(* ===== verification/JoinAlgorithms.v ===== *)
(** * Join algorithms ([query_processor/executor/join_algorithms.cpp])

    [hashJoin], [mergeJoin] and [nestedLoopJoin] over tables of rows, and when the two optimised
    algorithms agree with the nested loop. *)

From S2P Require Import Prelude Text.
Local Open Scope Z_scope.

Record Row : Type := MkRow { id : Z; value : string }.
Record JoinedRow : Type := MkJoined { jid : Z; leftValue : string; rightValue : string }.

#[export] Instance Row_eq_dec : EqDecision Row.
Proof. solve_decision. Defined.
#[export] Instance JoinedRow_eq_dec : EqDecision JoinedRow.
Proof. solve_decision. Defined.

(** [emplace_back(leftRow.id, leftRow.value, right)]. *)
Definition joined (l : Row) (v : string) : JoinedRow := MkJoined (id l) (value l) v.

(** ** Hash join *)

(** Build phase: a later row with the same id overwrites an earlier one. *)
Definition buildTable (rightTable : list Row) : gmap Z string :=
  foldl (fun h row => <[id row := value row]> h) ∅ rightTable.

(** Probe phase. *)
Definition hashJoin (leftTable rightTable : list Row) : list JoinedRow :=
  let hashTable := buildTable rightTable in
  foldl (fun res leftRow =>
           match hashTable !! id leftRow with
           | Some v => res ++ [joined leftRow v]
           | None => res
           end) [] leftTable.

(** ** Nested loop join *)

Definition nestedLoopJoin (leftTable rightTable : list Row) : list JoinedRow :=
  foldl (fun res leftRow =>
           foldl (fun res rightRow =>
                    if id leftRow =? id rightRow
                    then res ++ [joined leftRow (value rightRow)] else res) res rightTable)
    [] leftTable.

(** ** Merge join *)

(** The [while] loop; each step advances an index, so the fuel is the total number of rows. *)
Fixpoint mergeLoop (fuel leftIndex rightIndex : nat) (leftTable rightTable : list Row)
    (joinResult : list JoinedRow) : list JoinedRow :=
  match fuel with
  | O => joinResult
  | S fuel =>
      match leftTable !! leftIndex, rightTable !! rightIndex with
      | Some l, Some r =>
          if id l =? id r
          then mergeLoop fuel (S leftIndex) (S rightIndex) leftTable rightTable
                 (joinResult ++ [joined l (value r)])
          else if id l <? id r
          then mergeLoop fuel (S leftIndex) rightIndex leftTable rightTable joinResult
          else mergeLoop fuel leftIndex (S rightIndex) leftTable rightTable joinResult
      | _, _ => joinResult
      end
  end.

(** [sort] stands for [std::sort] with the comparison on [id]; the standard fixes its result only
    up to the order of rows with equal ids. *)
Definition mergeJoin (sort : list Row -> list Row) (leftTable rightTable : list Row)
    : list JoinedRow :=
  let leftTable := sort leftTable in
  let rightTable := sort rightTable in
  mergeLoop (length leftTable + length rightTable) 0 0 leftTable rightTable [].

Definition by_id (a b : Row) : Prop := id a <= id b.

(** What [std::sort] guarantees. *)
Definition sorts (sort : list Row -> list Row) : Prop :=
  forall l, sort l ≡ₚ l /\ StronglySorted by_id (sort l).

(** ** The relational join *)

(** All pairs of rows with equal ids, in the order of the nested loops. *)
Definition matches (l : Row) (R : list Row) : list JoinedRow :=
  (fun r => joined l (value r)) <$> filter (fun r => id l = id r) R.
Definition join (L R : list Row) : list JoinedRow := L ≫= fun l => matches l R.

Lemma foldl_snoc_bind {A B : Type} (f : A -> list B) (step : list B -> A -> list B) (l : list A) :
  (forall res a, step res a = res ++ f a) -> forall res, foldl step res l = res ++ (l ≫= f).
Proof.
  intros Hf. induction l as [|a l IH]; intros res; simpl; [by rewrite app_nil_r|].
  by rewrite IH, Hf, <-app_assoc.
Qed.

Lemma nestedLoopJoin_join L R : nestedLoopJoin L R = join L R.
Proof.
  unfold nestedLoopJoin, join. rewrite (foldl_snoc_bind (fun l => matches l R)); [done|].
  intros res l. unfold matches. revert res. induction R as [|r R IH]; intros res; simpl.
  - by rewrite app_nil_r.
  - rewrite IH, filter_cons. destruct (Z.eqb_spec (id l) (id r)) as [He|Hne].
    + rewrite decide_True by done. rewrite <-app_assoc. done.
    + by rewrite decide_False.
Qed.

(** Looking a key up in the hash table is finding the last row with that id. *)
Lemma buildTable_snoc R r : buildTable (R ++ [r]) = <[id r := value r]> (buildTable R).
Proof. unfold buildTable. by rewrite foldl_app. Qed.

Lemma buildTable_lookup R l :
  NoDup (id <$> R) ->
  match buildTable R !! id l with Some v => [joined l v] | None => [] end = matches l R.
Proof.
  unfold matches. induction R as [|r R IH] using rev_ind; intros Hnd; [done|].
  rewrite buildTable_snoc, filter_app, fmap_app. rewrite fmap_app in Hnd.
  apply NoDup_app in Hnd as (Hnd & Hd & _). specialize (IH Hnd).
  destruct (decide (id r = id l)) as [He|Hne].
  - rewrite He, lookup_insert_eq, filter_cons_True by done.
    rewrite (list_filter_none (fun r => id l = id r) R); [done|].
    apply Forall_forall. intros r' Hr' Heq. eapply Hd; [by apply (list_elem_of_fmap_2 id)|].
    rewrite <-Heq, <-He. left.
  - rewrite lookup_insert_ne, IH, filter_cons_False by done. simpl. by rewrite app_nil_r.
Qed.

Lemma hashJoin_join L R : NoDup (id <$> R) -> hashJoin L R = join L R.
Proof.
  intros Hnd. unfold hashJoin, join. rewrite (foldl_snoc_bind (fun l => matches l R)); [done|].
  intros res l. rewrite <-(buildTable_lookup R l Hnd).
  destruct (buildTable R !! id l); [done|]. by rewrite app_nil_r.
Qed.

(** ** Merging strictly sorted tables *)

Definition strictly (a b : Row) : Prop := id a < id b.

Lemma strictly_sorted l :
  StronglySorted by_id l -> NoDup (id <$> l) -> StronglySorted strictly l.
Proof.
  induction 1 as [|r l Hs IH Hr]; intros Hnd; [constructor|].
  rewrite fmap_cons in Hnd. apply NoDup_cons in Hnd as [Hn Hnd].
  constructor; [by apply IH|]. rewrite Forall_forall in Hr |- *. intros r' Hr'.
  specialize (Hr r' Hr'). unfold by_id, strictly in *.
  assert (id r ≠ id r'); [|lia]. intros Heq. apply Hn. rewrite Heq.
  by apply (list_elem_of_fmap_2 id).
Qed.

Lemma matches_none l R : Forall (fun r => id l ≠ id r) R -> matches l R = [].
Proof. intros H. unfold matches. by rewrite list_filter_none. Qed.

Lemma matches_skip l r R : id l ≠ id r -> matches l (r :: R) = matches l R.
Proof. intros H. unfold matches. by rewrite filter_cons_False. Qed.

Lemma join_cons l L R : join (l :: L) R = matches l R ++ join L R.
Proof. done. Qed.

(** A right row that no left row matches can be dropped. *)
Lemma join_skip_right L r R : Forall (fun l => id l ≠ id r) L -> join L (r :: R) = join L R.
Proof.
  induction 1 as [|l L Hl HL IH]; [done|]. by rewrite !join_cons, matches_skip, IH.
Qed.

Lemma mergeLoop_join L R : StronglySorted strictly L -> StronglySorted strictly R ->
  forall fuel i j acc,
  ((length L - i) + (length R - j) <= fuel)%nat ->
  mergeLoop fuel i j L R acc = acc ++ join (drop i L) (drop j R).
Proof.
  intros HL HR. induction fuel as [|fuel IH]; intros i j acc Hf; simpl.
  - rewrite (drop_ge L) by lia. by rewrite app_nil_r.
  - destruct (L !! i) as [l|] eqn:Hl.
    2: { rewrite (drop_ge L) by (by apply lookup_ge_None). by rewrite app_nil_r. }
    pose proof (lookup_lt_Some _ _ _ Hl). rewrite (drop_S L l i Hl).
    destruct (R !! j) as [r|] eqn:Hr.
    2: { rewrite (drop_ge R) by (by apply lookup_ge_None).
         replace (join (l :: drop (S i) L) []) with (@nil JoinedRow); [by rewrite app_nil_r|].
         symmetry. clear. induction (l :: drop (S i) L); [done|]. by rewrite join_cons. }
    pose proof (lookup_lt_Some _ _ _ Hr). rewrite (drop_S R r j Hr).
    assert (HsL : Forall (strictly l) (drop (S i) L)).
    { rewrite <-(take_drop i L), (drop_S L l i Hl) in HL. apply StronglySorted_app_1_r in HL.
      by apply StronglySorted_inv in HL as [_ ?]. }
    assert (HsR : Forall (strictly r) (drop (S j) R)).
    { rewrite <-(take_drop j R), (drop_S R r j Hr) in HR. apply StronglySorted_app_1_r in HR.
      by apply StronglySorted_inv in HR as [_ ?]. }
    destruct (Z.eqb_spec (id l) (id r)) as [He|Hne].
    + rewrite IH by lia. rewrite <-app_assoc. f_equal. rewrite join_cons, join_skip_right.
      * unfold matches. rewrite filter_cons_True by done.
        rewrite (list_filter_none (fun r => id l = id r)); [done|].
        eapply Forall_impl; [exact HsR|]. unfold strictly. simpl. lia.
      * eapply Forall_impl; [exact HsL|]. unfold strictly. simpl. lia.
    + destruct (Z.ltb_spec (id l) (id r)) as [Hlt|Hge].
      * rewrite IH by lia. rewrite (drop_S R r j Hr). f_equal.
        rewrite join_cons, matches_skip by lia. rewrite matches_none; [done|].
        eapply Forall_impl; [exact HsR|]. unfold strictly. simpl. lia.
      * rewrite IH by lia. rewrite (drop_S L l i Hl). f_equal. symmetry.
        apply join_skip_right. constructor; [lia|].
        eapply Forall_impl; [exact HsL|]. unfold strictly. simpl. lia.
Qed.

#[export] Instance matches_perm l : Proper ((≡ₚ) ==> (≡ₚ)) (matches l).
Proof. intros R R' HR. unfold matches. by rewrite HR. Qed.

#[export] Instance join_perm : Proper ((≡ₚ) ==> (≡ₚ) ==> (≡ₚ)) join.
Proof.
  intros L L' HL R R' HR. unfold join. rewrite HL. clear HL L.
  induction L' as [|l L' IH]; [done|]. simpl. by rewrite IH, HR.
Qed.

(** The hash join returns the rows of the nested-loop join, in the same order, when the ids of
    the right table are distinct. *)
Lemma hash_join_is_nested_loop (L R : list Row) :
  NoDup (id <$> R) -> hashJoin L R = nestedLoopJoin L R.
Proof. intros Hnd. by rewrite hashJoin_join, nestedLoopJoin_join. Qed.

(** The tables of [generateTestData]. *)
Definition leftData : list Row := [MkRow 1 "Left_One"; MkRow 2 "Left_Two"; MkRow 3 "Left_Three"].
Definition rightData : list Row :=
  [MkRow 2 "Right_Two"; MkRow 3 "Right_Three"; MkRow 4 "Right_Four"].

(** The merge join returns the rows of the nested-loop join, up to their order, when the ids
    are distinct in each table, whatever [std::sort] does with its freedom. *)
Lemma merge_join_is_nested_loop (sort : list Row -> list Row) (L R : list Row) :
  sorts sort -> NoDup (id <$> L) -> NoDup (id <$> R) ->
  mergeJoin sort L R ≡ₚ nestedLoopJoin L R.
Proof.
  intros Hsort HL HR. destruct (Hsort L) as [HpL HsL], (Hsort R) as [HpR HsR].
  rewrite nestedLoopJoin_join. unfold mergeJoin.
  rewrite (mergeLoop_join (sort L) (sort R));
    [|apply strictly_sorted; [done|by rewrite HpL]|apply strictly_sorted; [done|by rewrite HpR]|lia].
  rewrite !drop_0. simpl. by rewrite HpL, HpR.
Qed.

#[export] Instance by_id_dec a b : Decision (by_id a b).
Proof. unfold by_id. apply _. Defined.
#[export] Instance by_id_trans : Transitive by_id.
Proof. intros a b c. unfold by_id. lia. Qed.
#[export] Instance by_id_total : Total by_id.
Proof. intros a b. unfold by_id. lia. Qed.

Lemma merge_sort_sorts : sorts (merge_sort by_id).
Proof.
  intros l. split; [apply merge_sort_Permutation|]. apply StronglySorted_merge_sort; apply _.
Qed.

(** C39.  The three join algorithms agree when the ids of the right table are distinct: the hash join
    returns the rows of the nested-loop join in the same order, and the merge join, when those of the
    left table are distinct too, the same rows in some order, whatever [std::sort] does with its
    freedom. *)
Theorem join_algorithms_agree (sort : list Row -> list Row) (L R : list Row) :
  sorts sort -> NoDup (id <$> R) ->
  hashJoin L R = nestedLoopJoin L R /\
  (NoDup (id <$> L) -> mergeJoin sort L R ≡ₚ nestedLoopJoin L R).
Proof.
  intros Hs HR. split; [by apply hash_join_is_nested_loop|].
  intros HL. by apply merge_join_is_nested_loop.
Qed.

Lemma join_algorithms_agree_witness :
  hashJoin leftData rightData = nestedLoopJoin leftData rightData /\
  mergeJoin (merge_sort by_id) leftData rightData ≡ₚ nestedLoopJoin leftData rightData /\
  nestedLoopJoin leftData rightData =
    [MkJoined 2 "Left_Two" "Right_Two"; MkJoined 3 "Left_Three" "Right_Three"].
Proof.
  destruct (join_algorithms_agree (merge_sort by_id) leftData rightData) as [Hh Hm].
  - apply merge_sort_sorts.
  - apply (bool_decide_unpack _); vm_compute; exact I.
  - split; [exact Hh|]. split; [|vm_compute; reflexivity].
    apply Hm. apply (bool_decide_unpack _); vm_compute; exact I.
Defined.

(** With a repeated id on the right the hash join keeps one row of the two, and the merge join
    loses a match of a repeated id on the left. *)
Example hash_join_duplicate :
  let R := [MkRow 1 "a"; MkRow 1 "b"] in
  hashJoin [MkRow 1 "x"] R = [MkJoined 1 "x" "b"] /\
  nestedLoopJoin [MkRow 1 "x"] R = [MkJoined 1 "x" "a"; MkJoined 1 "x" "b"].
Proof. vm_compute. done. Qed.

Example merge_join_duplicate :
  mergeJoin (merge_sort by_id) [MkRow 1 "x"; MkRow 1 "y"] [MkRow 1 "a"] = [MkJoined 1 "x" "a"] /\
  length (nestedLoopJoin [MkRow 1 "x"; MkRow 1 "y"] [MkRow 1 "a"]) = 2%nat.
Proof. vm_compute. done. Qed.

(** ** The program *)

Definition printJoinResult (result : list JoinedRow) : list string :=
  (fun row => "ID: " +:+ to_string (jid row) +:+ ", Left Value: " +:+ leftValue row +:+
     ", Right Value: " +:+ rightValue row) <$> result.

Definition main (sort : list Row -> list Row) : list string :=
  ["Executing Hash Join:"] ++ printJoinResult (hashJoin leftData rightData) ++
  [""; "Executing Merge Join:"] ++ printJoinResult (mergeJoin sort leftData rightData) ++
  [""; "Executing Nested Loop Join:"] ++ printJoinResult (nestedLoopJoin leftData rightData).

(** The three joins of [main] print the same rows. *)
Example join_main_prints :
  let rows := ["ID: 2, Left Value: Left_Two, Right Value: Right_Two";
               "ID: 3, Left Value: Left_Three, Right Value: Right_Three"] in
  main (merge_sort by_id) =
    ["Executing Hash Join:"] ++ rows ++ [""; "Executing Merge Join:"] ++ rows ++
    [""; "Executing Nested Loop Join:"] ++ rows.
Proof. vm_compute. reflexivity. Qed.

## What this task involves
Exact duplication is required for the lines above, from the line that contains "StronglySorted by_id l" to the line that contains "Proof. intros H. unfold matches. by rewrite list_filter_none.", inclusive; omit all others.

## Written solution
  StronglySorted by_id l -> NoDup (id <$> l) -> StronglySorted strictly l.
Proof.
  induction 1 as [|r l Hs IH Hr]; intros Hnd; [constructor|].
  rewrite fmap_cons in Hnd. apply NoDup_cons in Hnd as [Hn Hnd].
  constructor; [by apply IH|]. rewrite Forall_forall in Hr |- *. intros r' Hr'.
  specialize (Hr r' Hr'). unfold by_id, strictly in *.
  assert (id r ≠ id r'); [|lia]. intros Heq. apply Hn. rewrite Heq.
  by apply (list_elem_of_fmap_2 id).
Qed.

Lemma matches_none l R : Forall (fun r => id l ≠ id r) R -> matches l R = [].
Proof. intros H. unfold matches. by rewrite list_filter_none. Qed.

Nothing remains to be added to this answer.